━━ Record extracts

Lemma validate_session_timeout now token w :
  session_timeout (agent (snd (validate_session now token w))) = session_timeout (agent w).
Proof.
  unfold validate_session.
  destruct (user_sessions (agent w) !! token) as [t|]; [| done].
  by destruct (bool_decide _).
Qed.

Lemma create_user_timeout now username password w :
  session_timeout (agent (snd (create_user now username password w)))
  = session_timeout (agent w).
Proof.
  destruct (answers_1_cases w) as [Ha | (e & rest & He)].
  - by rewrite (create_user_answers _ _ _ _ Ha).
  - by rewrite (create_user_fault _ _ _ _ _ _ He).
Qed.

Lemma authenticate_user_timeout db_now token now username password w :
  session_timeout (agent (snd (authenticate_user db_now token now username password w)))
  = session_timeout (agent w).
Proof.
  destruct (answers_1_cases w) as [Ha | (e & rest & He)].
  - rewrite (authenticate_user_answers _ _ _ _ _ _ Ha). cbv zeta.
    by destruct (credentials_match _ _ _).
  - by rewrite (authenticate_user_fault _ _ _ _ _ _ _ _ He).
Qed.

Lemma logout_timeout w :
  session_timeout (agent (snd (logout w))) = session_timeout (agent w).
Proof. reflexivity. Qed.

(** ** Logout *)

Lemma validate_session_agent now token w1 w2 :
  agent w1 = agent w2 ->
  fst (validate_session now token w1) = fst (validate_session now token w2).
Proof.
  intros H. unfold validate_session. rewrite H.
  destruct (user_sessions (agent w2) !! token) as [t|]; [| done].
  by destruct (bool_decide _).
Qed.

(** C1, as the code has it: the logout branch clears the three login
    fields of the UI state and nothing else. The session table is left as
    it was, so [validate_session] answers on every token, the one logged
    out included, as it did before: a token that had not expired still
    validates. *)
Theorem logout_keeps_session_table (w : World) :
  exists w', logout w = (Return tt, w') /\
    st.authenticated (session_state w') = false /\
    st.username (session_state w') = None /\
    st.session_token (session_state w') = None /\
    agent w' = agent w /\ stdout w' = stdout w /\
    sessions_of w' = sessions_of w /\
    (forall now token,
       fst (validate_session now token w') = fst (validate_session now token w)) /\
    (forall now token, unexpired now token w ->
       fst (validate_session now token w') = Return true).
Proof.
  eexists. split; [reflexivity |]. repeat split.
  - intros now token. by apply validate_session_agent.
  - intros now token (issued & Hin & Hle).
    rewrite (validate_session_agent now token _ w) by done.
    by rewrite (validate_session_live _ _ _ _ Hin Hle).
Qed.

(** ** store_user_memory *)




(** ** get_user_preferences *)

Lemma filter_none {A} (P : A -> Prop) `{forall x, Decision (P x)} (l : list A) :
  (forall x, x ∈ l -> ~ P x) -> filter P l = [].
Proof.
  induction l as [|x l IH]; [done |]. intros Hall.
  rewrite filter_cons, decide_False by (apply Hall; left).
  apply IH. intros y Hy. apply Hall. by right.
Qed.

Lemma format_preferences_records rows :
  _format_preferences (mkEagerResult rows) =
  match rows with
  | [] => Return ∅
  | _ :: _ => Raise (TypeError "list indices must be integers or slices, not str")
  end.
Proof. by destruct rows. Qed.
Lemma task_create_ok (data : TaskCreateInput) (w w' : World) (row : Task.t) :
  task_create cuid data w = (Ok row, w') ->
  in_title data = JStr (Task.title row)
  /\ optional_string "description" (in_description data) = Ok (Task.description row)
  /\ defaulted_string "priority" default_priority (in_priority data)
     = Ok (Task.priority row)
  /\ defaulted_string "status" default_status (in_status data) = Ok (Task.status row)
  /\ optional_datetime "dueDate" (in_dueDate data) = Ok (Task.dueDate row)
  /\ Task.id row = cuid (cuids w)
  /\ Task.createdAt row = now w
  /\ db w' = mkDb (tasks (db w) ++ [row]) (labels (db w)) (taskLabels (db w)).
Proof.
  unfold task_create. unfold_monad.
  destruct (in_title data) as [| |?|?|title]; simpl; try discriminate.
  destruct (optional_string "description" (in_description data)); [|discriminate].
  destruct (defaulted_string "priority" default_priority (in_priority data));
    [|discriminate].
  destruct (defaulted_string "status" default_status (in_status data)); [|discriminate].
  destruct (optional_datetime "dueDate" (in_dueDate data)); [|discriminate].
  split_engine_call w; [|discriminate].
  intros H. injection H as <- <-. simpl. repeat split.
Qed.

Lemma task_create_throws (data : TaskCreateInput) (w w' : World) (e : Exn) :
  task_create cuid data w = (Throw e, w') ->
  db w' = db w
  /\ (e = StorageFailure
      \/ exists field, e = PrismaClientValidationError field
                       /\ (required_string "title" (in_title data) = Throw e
                           \/ optional_string "description" (in_description data) = Throw e
                           \/ defaulted_string "priority" default_priority (in_priority data)
                              = Throw e
                           \/ defaulted_string "status" default_status (in_status data)
                              = Throw e
                           \/ optional_datetime "dueDate" (in_dueDate data) = Throw e)).
Proof.
  unfold task_create. unfold_monad.
  destruct (required_string "title" (in_title data)) eqn:E1.
  2:{ intros H. injection H as <- <-. split; [reflexivity|]. right.
      destruct (in_title data); simpl in E1; try discriminate;
        injection E1 as <-; eauto. }
  destruct (optional_string "description" (in_description data)) eqn:E2.
  2:{ intros H. injection H as <- <-. split; [reflexivity|]. right.
      destruct (in_description data); simpl in E2; try discriminate;
        injection E2 as <-; eauto 6. }
  destruct (defaulted_string "priority" default_priority (in_priority data)) eqn:E3.
  2:{ intros H. injection H as <- <-. split; [reflexivity|]. right.
      destruct (in_priority data); simpl in E3; try discriminate;
        injection E3 as <-; eauto 7. }
  destruct (defaulted_string "status" default_status (in_status data)) eqn:E4.
  2:{ intros H. injection H as <- <-. split; [reflexivity|]. right.
      destruct (in_status data); simpl in E4; try discriminate;
        injection E4 as <-; eauto 8. }
  destruct (optional_datetime "dueDate" (in_dueDate data)) eqn:E5.
  2:{ intros H. injection H as <- <-. split; [reflexivity|]. right.
      assert (Hshape : exists field, e0 = PrismaClientValidationError field).
      { pose proof E5 as E5'. unfold optional_datetime in E5'.
        destruct (in_dueDate data) as [[t|]|]; [destruct (storable_time t)| |];
          try discriminate; injection E5' as <-; eauto. }
      destruct Hshape as [field ->]. eauto 9. }
  split_engine_call w; [discriminate|].
  intros H. injection H as <- <-. auto.
Qed.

━━━━

▶ **Your instructions**:
Lines that contain "done" should be pulled from the entries above and reported.

▶ **Worked solution**:
  destruct (user_sessions (agent w) !! token) as [t|]; [| done].
  destruct (user_sessions (agent w2) !! token) as [t|]; [| done].
    rewrite (validate_session_agent now token _ w) by done.
  induction l as [|x l IH]; [done |]. intros Hall.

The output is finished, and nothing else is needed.